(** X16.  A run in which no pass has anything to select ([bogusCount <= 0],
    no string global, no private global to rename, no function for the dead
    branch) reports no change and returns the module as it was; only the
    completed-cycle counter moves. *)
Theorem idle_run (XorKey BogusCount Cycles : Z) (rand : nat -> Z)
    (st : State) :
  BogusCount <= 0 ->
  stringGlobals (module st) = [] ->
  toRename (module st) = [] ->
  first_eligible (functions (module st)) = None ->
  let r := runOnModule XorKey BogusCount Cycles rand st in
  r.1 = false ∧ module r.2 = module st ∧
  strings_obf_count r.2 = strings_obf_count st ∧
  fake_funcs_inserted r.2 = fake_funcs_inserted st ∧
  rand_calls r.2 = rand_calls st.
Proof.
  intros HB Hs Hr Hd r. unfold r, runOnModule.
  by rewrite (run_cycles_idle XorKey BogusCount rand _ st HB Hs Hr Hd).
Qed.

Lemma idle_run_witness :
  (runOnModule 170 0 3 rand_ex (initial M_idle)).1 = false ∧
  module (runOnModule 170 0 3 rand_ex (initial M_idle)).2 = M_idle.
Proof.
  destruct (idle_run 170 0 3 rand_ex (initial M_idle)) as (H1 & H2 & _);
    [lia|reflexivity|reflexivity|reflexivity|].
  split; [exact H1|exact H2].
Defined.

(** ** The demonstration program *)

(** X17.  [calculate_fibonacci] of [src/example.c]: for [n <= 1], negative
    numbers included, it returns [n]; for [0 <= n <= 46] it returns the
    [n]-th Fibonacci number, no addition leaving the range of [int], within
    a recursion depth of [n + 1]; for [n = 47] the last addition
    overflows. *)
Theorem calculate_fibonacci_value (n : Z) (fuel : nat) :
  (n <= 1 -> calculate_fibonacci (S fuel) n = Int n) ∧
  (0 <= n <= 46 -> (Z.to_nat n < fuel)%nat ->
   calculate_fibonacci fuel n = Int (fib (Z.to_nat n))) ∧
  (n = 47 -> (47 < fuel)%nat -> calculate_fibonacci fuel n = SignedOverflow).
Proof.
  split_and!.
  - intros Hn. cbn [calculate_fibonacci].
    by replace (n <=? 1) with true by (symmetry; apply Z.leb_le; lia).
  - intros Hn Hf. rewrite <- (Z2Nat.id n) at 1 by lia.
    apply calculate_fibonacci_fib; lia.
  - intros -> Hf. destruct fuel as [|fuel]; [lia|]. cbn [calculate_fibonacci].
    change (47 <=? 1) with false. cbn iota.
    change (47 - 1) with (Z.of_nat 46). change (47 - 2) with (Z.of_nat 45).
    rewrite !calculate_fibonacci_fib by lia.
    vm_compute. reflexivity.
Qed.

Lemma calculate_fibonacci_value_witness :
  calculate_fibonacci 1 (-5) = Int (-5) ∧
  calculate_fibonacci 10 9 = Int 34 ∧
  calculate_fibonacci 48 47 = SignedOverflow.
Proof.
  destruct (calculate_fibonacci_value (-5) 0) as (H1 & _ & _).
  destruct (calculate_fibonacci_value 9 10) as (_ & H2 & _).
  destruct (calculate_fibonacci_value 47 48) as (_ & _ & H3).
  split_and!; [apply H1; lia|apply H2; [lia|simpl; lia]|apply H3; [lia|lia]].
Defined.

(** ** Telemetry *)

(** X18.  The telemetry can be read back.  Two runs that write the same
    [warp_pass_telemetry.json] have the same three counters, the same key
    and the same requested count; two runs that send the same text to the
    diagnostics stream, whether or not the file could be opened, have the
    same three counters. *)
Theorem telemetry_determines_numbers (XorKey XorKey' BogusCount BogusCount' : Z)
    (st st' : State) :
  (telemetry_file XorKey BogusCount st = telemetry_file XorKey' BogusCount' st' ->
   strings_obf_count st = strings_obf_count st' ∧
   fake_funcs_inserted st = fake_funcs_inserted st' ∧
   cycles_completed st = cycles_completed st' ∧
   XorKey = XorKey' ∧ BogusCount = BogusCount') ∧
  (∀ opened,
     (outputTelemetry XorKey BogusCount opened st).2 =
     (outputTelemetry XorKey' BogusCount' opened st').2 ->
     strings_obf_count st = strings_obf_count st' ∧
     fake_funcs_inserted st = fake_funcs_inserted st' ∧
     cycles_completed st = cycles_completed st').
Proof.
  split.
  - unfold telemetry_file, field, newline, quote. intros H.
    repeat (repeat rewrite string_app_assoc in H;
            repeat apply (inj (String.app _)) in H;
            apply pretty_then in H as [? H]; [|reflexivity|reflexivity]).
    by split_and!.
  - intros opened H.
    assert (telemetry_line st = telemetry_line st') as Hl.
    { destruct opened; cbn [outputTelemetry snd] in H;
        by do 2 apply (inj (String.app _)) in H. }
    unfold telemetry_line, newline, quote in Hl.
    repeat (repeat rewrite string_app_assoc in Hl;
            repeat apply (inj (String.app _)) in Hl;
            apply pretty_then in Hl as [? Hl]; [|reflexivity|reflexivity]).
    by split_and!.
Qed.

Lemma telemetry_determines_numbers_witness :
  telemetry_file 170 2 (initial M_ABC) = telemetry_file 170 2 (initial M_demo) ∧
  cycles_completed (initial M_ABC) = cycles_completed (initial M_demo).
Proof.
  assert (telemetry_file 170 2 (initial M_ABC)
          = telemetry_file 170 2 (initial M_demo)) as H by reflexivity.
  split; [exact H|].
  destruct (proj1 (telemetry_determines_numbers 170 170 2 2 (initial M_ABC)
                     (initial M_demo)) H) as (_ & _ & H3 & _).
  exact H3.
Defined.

|---|

§ Task item:
Beginning at the opening line of the data, transcribe each line exactly until you reach the line with "intros HB Hs", which you also include, and go no further.

§ Your solution:
(** X16.  A run in which no pass has anything to select ([bogusCount <= 0],
    no string global, no private global to rename, no function for the dead
    branch) reports no change and returns the module as it was; only the
    completed-cycle counter moves. *)
Theorem idle_run (XorKey BogusCount Cycles : Z) (rand : nat -> Z)
    (st : State) :
  BogusCount <= 0 ->
  stringGlobals (module st) = [] ->
  toRename (module st) = [] ->
  first_eligible (functions (module st)) = None ->
  let r := runOnModule XorKey BogusCount Cycles rand st in
  r.1 = false ∧ module r.2 = module st ∧
  strings_obf_count r.2 = strings_obf_count st ∧
  fake_funcs_inserted r.2 = fake_funcs_inserted st ∧
  rand_calls r.2 = rand_calls st.
Proof.
  intros HB Hs Hr Hd r. unfold r, runOnModule.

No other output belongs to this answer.